O desejo de conquistar eleitores produziu um psicodrama político em busca de soluções para conter o preço dos combustíveis. Os atores reconhecem seu fracasso, mas se esforçam para mostrar que deram tudo para evitar a derrota. Assim, a menos de 100 dias do primeiro turno, o desespero leva Bolsonaro a se perder em iniciativas estúpidas, como é o caso da CPI da Petrobras.
O governo perdeu o bonde lá atrás, quando ainda era possível criar um “fundo de amortização” com os dividendos pagos pela estatal ao governo, que é seu maior acionista. Agora é tarde, Inês é morta, e as tentativas de última hora parecem cenas de um teatro do absurdo. Ao defender a instalação da CPI, o presidente dá (mais) um tiro no pé. Os absurdos, porém, não param por aí: líderes reunidos tentam aumentar o imposto de exportação para estimular o refino no interior do País, como se as refinarias fossem se materializar no ar, do nada, até o dia da eleição. Na verdade, o resultado é o de menos; interessa apenas o movimento, a encenação que transmite ao eleitor a falsa ideia de que seu desejo será satisfeito.
Há mais de uma década que se adverte para a alta dos preços de alimentos e de energia, a sucessão de eventos extremos no clima e o crescimento da população mundial. Para além disso, uma pandemia matou 6,3 milhões de pessoas e uma guerra no leste europeu, envolvendo um grande produtor de petróleo e um grande produtor de alimentos, teima em não terminar. Era de esperar, portanto, que a inflação fosse às alturas, impulsionada também pelo aumento no preço do petróleo.
Os efeitos dessa crise não escaparam ao governo — nem poderiam, porque a reeleição de Bolsonaro depende disso, donde a encenação mal ensaiada de baixar o preço dos combustíveis e do gás de cozinha. Mas a ideia de subvencionar a gasolina, mais que uma negação da crise, é uma forma de aprofundá-la.
Já o primeiro colocado nas pesquisas promete fazer voltar a felicidade de 20 anos atrás. O que diria do Brasil hoje, quando perdemos 233 pessoas em Petrópolis e 129 em Pernambuco? É como se tudo isso acontecesse num outro planeta, como se todos os fatos que se acumulam ao longo dos anos, inclusive a Covid, fossem apenas um raio em céu azul.

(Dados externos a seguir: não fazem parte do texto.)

Lemma decode_serialize e : entry_ok e -> decode_entry (metadata_serialize e) = Some e.
Proof.
  intros He. unfold decode_entry, metadata_serialize.
  rewrite <- (app_nil_r (concat _)), (cut_concat _ _ _ (entry_fields_widths e He)).
  destruct He as [H1 H2 H3 H4 H5 [H6 H6'] [H7 H7'] [H8 H8']]. unfold entry_fields.
  rewrite !dec_enc_str, !dec_u32s, dec_strs by done.
  repeat match goal with H : Forall _ (_ :: _) |- _ => inversion_clear H end.
  rewrite !le_val_time by done. rewrite !(le_val_bytes_small 4), !(le_val_bytes_small 8) by done.
  by destruct e.
Qed.

Lemma deserialize_serialize e :
  entry_ok e -> metadata_deserialize true (metadata_serialize e) = Some (0, Some e).
Proof.
  intros He. unfold metadata_deserialize. simpl negb. cbv iota.
  rewrite decide_False.
  2:{ rewrite (length_serialize e He). apply Nat.nlt_ge, Nat.leb_le. vm_compute. reflexivity. }
  rewrite take_app_le, take_ge by (rewrite (length_serialize e He); done).
  by rewrite (decode_serialize e He).
Qed.

(** An entry survives serialisation; this is how values travel through consensus
    and into the log. *)
Theorem metadata_serialize_roundtrip e :
  entry_ok e -> metadata_deserialize true (metadata_serialize e) = Some (0, Some e).
Proof. apply deserialize_serialize. Qed.

(** ** Recovery *)

(** Entries without a node do not show in the map. *)
Lemma alloc_entries es g :
  let g' := foldl alloc_entry g es in
  buckets g' = buckets g /\ wal g' = wal g /\ current_lsn g' = current_lsn g /\
  total_entries g' = total_entries g /\ next_addr g' = (next_addr g + length es)%nat /\
  forall a, heap g' !! a =
    if decide (next_addr g <= a < next_addr g + length es)%nat then es !! (a - next_addr g)%nat
    else heap g !! a.
Proof.
  revert g. induction es as [|e es IH]; intros g; cbn [foldl length].
  { rewrite Nat.add_0_r. split_and!; try done. intros a. by rewrite decide_False by lia. }
  destruct (IH (alloc_entry g e)) as (-> & -> & -> & -> & -> & Hh).
  change (next_addr (alloc_entry g e)) with (S (next_addr g)) in *.
  split_and!; try done; [lia |]. intros a. rewrite Hh. cbn [alloc_entry heap].
  destruct (decide (a = next_addr g)) as [->|Hne].
  - rewrite decide_False, decide_True, Nat.sub_diag by lia. by rewrite lookup_insert_eq.
  - rewrite lookup_insert_ne by done. repeat case_decide; try done; try lia.
    by replace (a - next_addr g)%nat with (S (a - S (next_addr g))) by lia.
Qed.

Lemma replay_no_node mo gb junk hdr g rc g' :
  wal_replay mo gb junk hdr g = Some (rc, g') ->
  buckets g' = buckets g /\ total_entries g' = total_entries g.
Proof.
  unfold wal_replay. destruct (wal_replay_loop _ _ _ _ _ _ _ _) as [[[r lsn] leaked]|]; [| done].
  intros [= <- <-]. by destruct (alloc_entries leaked (set_wal (wal g) lsn g)) as (-> & _ & _ & -> & _).
Qed.

(** A map without nodes resolves nothing. *)
Lemma no_node_at g :
  buckets g = replicate HASH_MAP_SIZE [] ->
  (forall id, entry_at g id = None) /\ forall p, metadata_lookup_by_path g p = None.
Proof.
  intros Hb. split.
  - intros id. unfold entry_at, metadata_lookup, bucket. rewrite Hb.
    rewrite lookup_total_replicate_2; [done |]. pose proof (hash_range id). unfold HASH_MAP_SIZE. lia.
  - intros p. unfold metadata_lookup_by_path. by rewrite Hb.
Qed.

Lemma no_node_ok g : buckets g = replicate HASH_MAP_SIZE [] -> mgr_ok g.
Proof.
  intros Hb. split; rewrite Hb; [apply length_replicate |]. intros i l k a Hi Hin.
  apply lookup_replicate in Hi as [-> _]. by apply not_elem_of_nil in Hin.
Qed.

(** Each turn consumes at least one byte, so more fuel than bytes changes nothing. *)
Lemma replay_fuel fuel fuel' mo gb junk hdr file lsn leaked :
  (length file < fuel)%nat -> (length file < fuel')%nat ->
  wal_replay_loop fuel mo gb junk hdr file lsn leaked = wal_replay_loop fuel' mo gb junk hdr file lsn leaked.
Proof.
  revert fuel' hdr file lsn leaked. induction fuel as [|fuel IH]; intros [|fuel'] hdr file lsn leaked Hf Hf'; try lia.
  cbn [wal_replay_loop]. destruct (decide (take wal_header_len file = [])) as [_|Hne]; [done |].
  assert (Hshort : forall k, (length (drop k (drop wal_header_len file)) < length file)%nat).
  { intros k. rewrite !length_drop. destruct file; [done |]. simpl. unfold wal_header_len. lia. }
  destruct (_ && _); [done |]. case_decide.
  - apply IH; (eapply Nat.lt_le_trans; [apply Hshort | lia]).
  - destruct (metadata_deserialize _ _) as [[rc entry]|]; [| done].
    apply IH; (eapply Nat.lt_le_trans; [apply Hshort | lia]).
Qed.
(* ===== verification/MetadataPath.v ===== *)
(** * The metadata manager: looking up paths

    The hash map as the frontend uses it: entries are only ever applied, so every node is
    the one its key resolves to, and scans over all nodes see exactly the map. *)

From stdpp Require Import base gmap strings list numbers.
From S2P Require Import Prelude CString Metadata MetadataThm.

#[local] Open Scope Z_scope.

(** Well-formed, and no node is hidden by another with its key. *)
Record map_ok (g : metadata_manager) : Prop := {
  map_mgr_ok : mgr_ok g;
  map_once : forall k a, (k, a) ∈ concat (buckets g) -> metadata_lookup g k = Some a;
}.

Lemma elem_of_buckets g k a :
  (k, a) ∈ concat (buckets g) <-> exists i l, buckets g !! i = Some l /\ (k, a) ∈ l.
Proof.
  rewrite list_elem_of_In, in_concat. split.
  - intros (l & Hl & Ha). apply list_elem_of_In, list_elem_of_lookup in Hl as [i Hi].
    exists i, l. by rewrite list_elem_of_In.
  - intros (i & l & Hi & Ha). exists l. rewrite <- !list_elem_of_In.
    split; [| done]. apply list_elem_of_lookup. eauto.
Qed.

Lemma node_entry g k a :
  mgr_ok g -> (k, a) ∈ concat (buckets g) -> heap g !! a = Some (deref g a) /\ file_id (deref g a) = k.
Proof.
  intros Hok (i & l & Hi & Hin)%elem_of_buckets.
  destruct (ok_node _ Hok _ _ _ _ Hi Hin) as (_ & _ & e & He & Hk). unfold deref. by rewrite He.
Qed.

Lemma lookup_node g k a : mgr_ok g -> metadata_lookup g k = Some a -> (k, a) ∈ concat (buckets g).
Proof.
  intros Hok Hl%find_node_Some. apply elem_of_buckets. eexists _, _. split; [by apply bucket_lookup | done].
Qed.

(** The nodes of the hash map are exactly the bindings of the map. *)
Lemma nodes_entries g e :
  map_ok g ->
  (exists k a, (k, a) ∈ concat (buckets g) /\ deref g a = e) <-> entry_at g (file_id e) = Some e.
Proof.
  intros [Hok Honce]. split.
  - intros (k & a & Hin & <-). destruct (node_entry _ _ _ Hok Hin) as [Hh ->].
    unfold entry_at. by rewrite (Honce _ _ Hin).
  - intros (a & Ha & He)%bind_Some. exists (file_id e), a. split; [by apply lookup_node |].
    unfold deref. by rewrite He.
Qed.

Lemma entry_at_id g id e : mgr_ok g -> entry_at g id = Some e -> file_id e = id.
Proof.
  intros Hok (a & Ha & He)%bind_Some. destruct (lookup_ok _ _ _ Hok Ha) as (_ & e' & He' & <-). congruence.
Qed.

(** ** Scanning for a path *)

Lemma by_path_spec g p :
  map_ok g ->
  match metadata_lookup_by_path g p with
  | Some a => let e := deref g a in
      path e = p /\ state e <> FILE_STATE_DELETED /\ entry_at g (file_id e) = Some e
  | None => forall id e, entry_at g id = Some e -> path e = p -> state e = FILE_STATE_DELETED
  end.
Proof.
  intros Hok. destruct (metadata_lookup_by_path g p) as [a|] eqn:Hp.
  - apply by_path_Some in Hp as (? & ? & i & l & k & Hi & Hin). split_and!; try done.
    apply nodes_entries; [done |]. exists k, a. split; [| done]. apply elem_of_buckets. eauto.
  - intros id e He Hpath. pose proof (entry_at_id _ _ _ (map_mgr_ok _ Hok) He) as Hid. subst id.
    apply nodes_entries in He as (k & a & (i & l & Hi & Hin)%elem_of_buckets & <-); [| done].
    by eapply by_path_None.
Qed.

(** ** The map stays well-formed *)

Lemma same_map_map_ok g g' : same_map g g' -> map_ok g -> map_ok g'.
Proof.
  intros Hs [Hok Honce]. split; [by eapply same_map_ok |]. intros k a.
  rewrite (same_map_lookup _ _ k Hs). destruct Hs as (_ & _ & ->). apply Honce.
Qed.

Lemma no_node_map_ok g : buckets g = replicate HASH_MAP_SIZE [] -> map_ok g.
Proof.
  intros Hb. split; [by apply no_node_ok |]. intros k a. rewrite elem_of_buckets, Hb.
  intros (i & l & Hi & Hin). apply lookup_replicate in Hi as [-> _]. by apply not_elem_of_nil in Hin.
Qed.

Lemma insert_node_lookup g e n s id :
  mgr_ok g -> (String.length (file_id e) <= 63)%nat ->
  metadata_lookup (insert_node e n s g) id =
  if decide (id = file_id e) then Some (next_addr g) else metadata_lookup g id.
Proof.
  intros Hok Hlen. pose proof (bucket_lookup g (file_id e) Hok) as Hb.
  assert (Hlt : (Z.to_nat (hash_string (file_id e)) < length (buckets g))%nat) by (by eapply lookup_lt_Some).
  unfold metadata_lookup, bucket, insert_node, strncpy. rewrite str_take_ge by done. cbn [buckets].
  destruct (decide (hash_string id = hash_string (file_id e))) as [Hh|Hh].
  - rewrite Hh, list_lookup_total_insert_eq, find_node_cons by done. unfold bucket. case_decide; by subst.
  - pose proof (hash_range id). pose proof (hash_range (file_id e)).
    rewrite list_lookup_total_insert_ne by lia. by rewrite decide_False by congruence.
Qed.

Lemma insert_node_nodes g e n s k a :
  mgr_ok g -> (String.length (file_id e) <= 63)%nat ->
  (k, a) ∈ concat (buckets (insert_node e n s g)) ->
  (k, a) = (file_id e, next_addr g) \/ (k, a) ∈ concat (buckets g).
Proof.
  intros Hok Hlen (i & l & Hi & Hin)%elem_of_buckets. revert Hi. unfold insert_node, strncpy.
  rewrite str_take_ge by done. cbn [buckets]. intros Hi.
  apply list_lookup_insert_Some in Hi as [(Heq & <- & _)|[_ Hi]]; [subst i |].
  - apply elem_of_cons in Hin as [?|Hin]; [by left | right].
    apply elem_of_buckets. eexists _, _. split; [by apply bucket_lookup | done].
  - right. apply elem_of_buckets. eauto.
Qed.

Lemma apply_map_ok e g :
  map_ok g -> (String.length (file_id e) <= 63)%nat -> map_ok (metadata_apply_entry true e g).2.
Proof.
  intros [Hok Honce] Hlen. destruct (metadata_apply_entry true e g) as [rc g'] eqn:Ha.
  destruct (apply_refines e g rc g' Hok Hlen Ha) as (_ & Hok' & _). cbn [snd]. split; [done |].
  intros k a. revert Ha. unfold metadata_apply_entry.
  destruct (metadata_lookup g (file_id e)) as [b|] eqn:Hb; intros [_ <-]%pair_equal_spec.
  - apply Honce.
  - intros Hin. rewrite insert_node_lookup by done.
    apply insert_node_nodes in Hin as [[= -> ->]|Hin]; [by rewrite decide_True | | done | done].
    rewrite decide_False; [by apply Honce |]. intros ->. rewrite (Honce _ _ Hin) in Hb. discriminate.
Qed.

Lemma fresh_map_ok : map_ok fresh_manager.
Proof.
  split; [apply fresh_ok |]. intros k a (i & l & Hi & Hin)%elem_of_buckets.
  apply lookup_replicate in Hi as [-> _]. by apply elem_of_nil in Hin.
Qed.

A pandemia aconteceu e matou quase 700 mil pessoas no Brasil, mas não se associa a doença à relação com os animais e, nem de longe, à proteção da floresta. A Amazônia é tão controlada por grupos criminosos como os morros do Rio de Janeiro. Que tipo de projeto de segurança pública pode abordar esse problema se mais da metade do território brasileiro é um espaço de trânsito livre para o crime organizado?
Estamos votando para quê? Vamos continuar apenas colocando um band-aid no ferimento ou vamos tratá-lo adequadamente? Claro que quando um governo rejeitado pela própria estupidez está em vias de ser derrotado surge uma grande sensação de alívio. No entanto, é importante vê-lo também como uma espécie de bode na sala. A crise profunda que vivemos há algumas décadas foi mantida assim por um processo de negação. Quanto maior a desgraça, tanto maior a negação. Bolsonaro negou a pandemia, nega as mudanças climáticas, acha que pode conter o preço dos combustíveis e subestima a fome que ronda os lares brasileiros. Ele representa o auge da negação.
As eleições de outubro poderiam ser o início de um encontro com o real, mas dificilmente vamos encontrá-lo no modelo de 20 anos atrás. Ele é dinâmico e expressa a necessidade de uma ruptura muito maior do que as clássicas discussões sobre tamanho do Estado, direita e esquerda e toda a atmosfera do século passado.
Para além de votar num projeto de crescimento econômico, o eleitor precisa compreender que algo se esgotou. Toda a interrogação consequente se volta para a pergunta: que tipo de modelo temos condições de colocar em campo?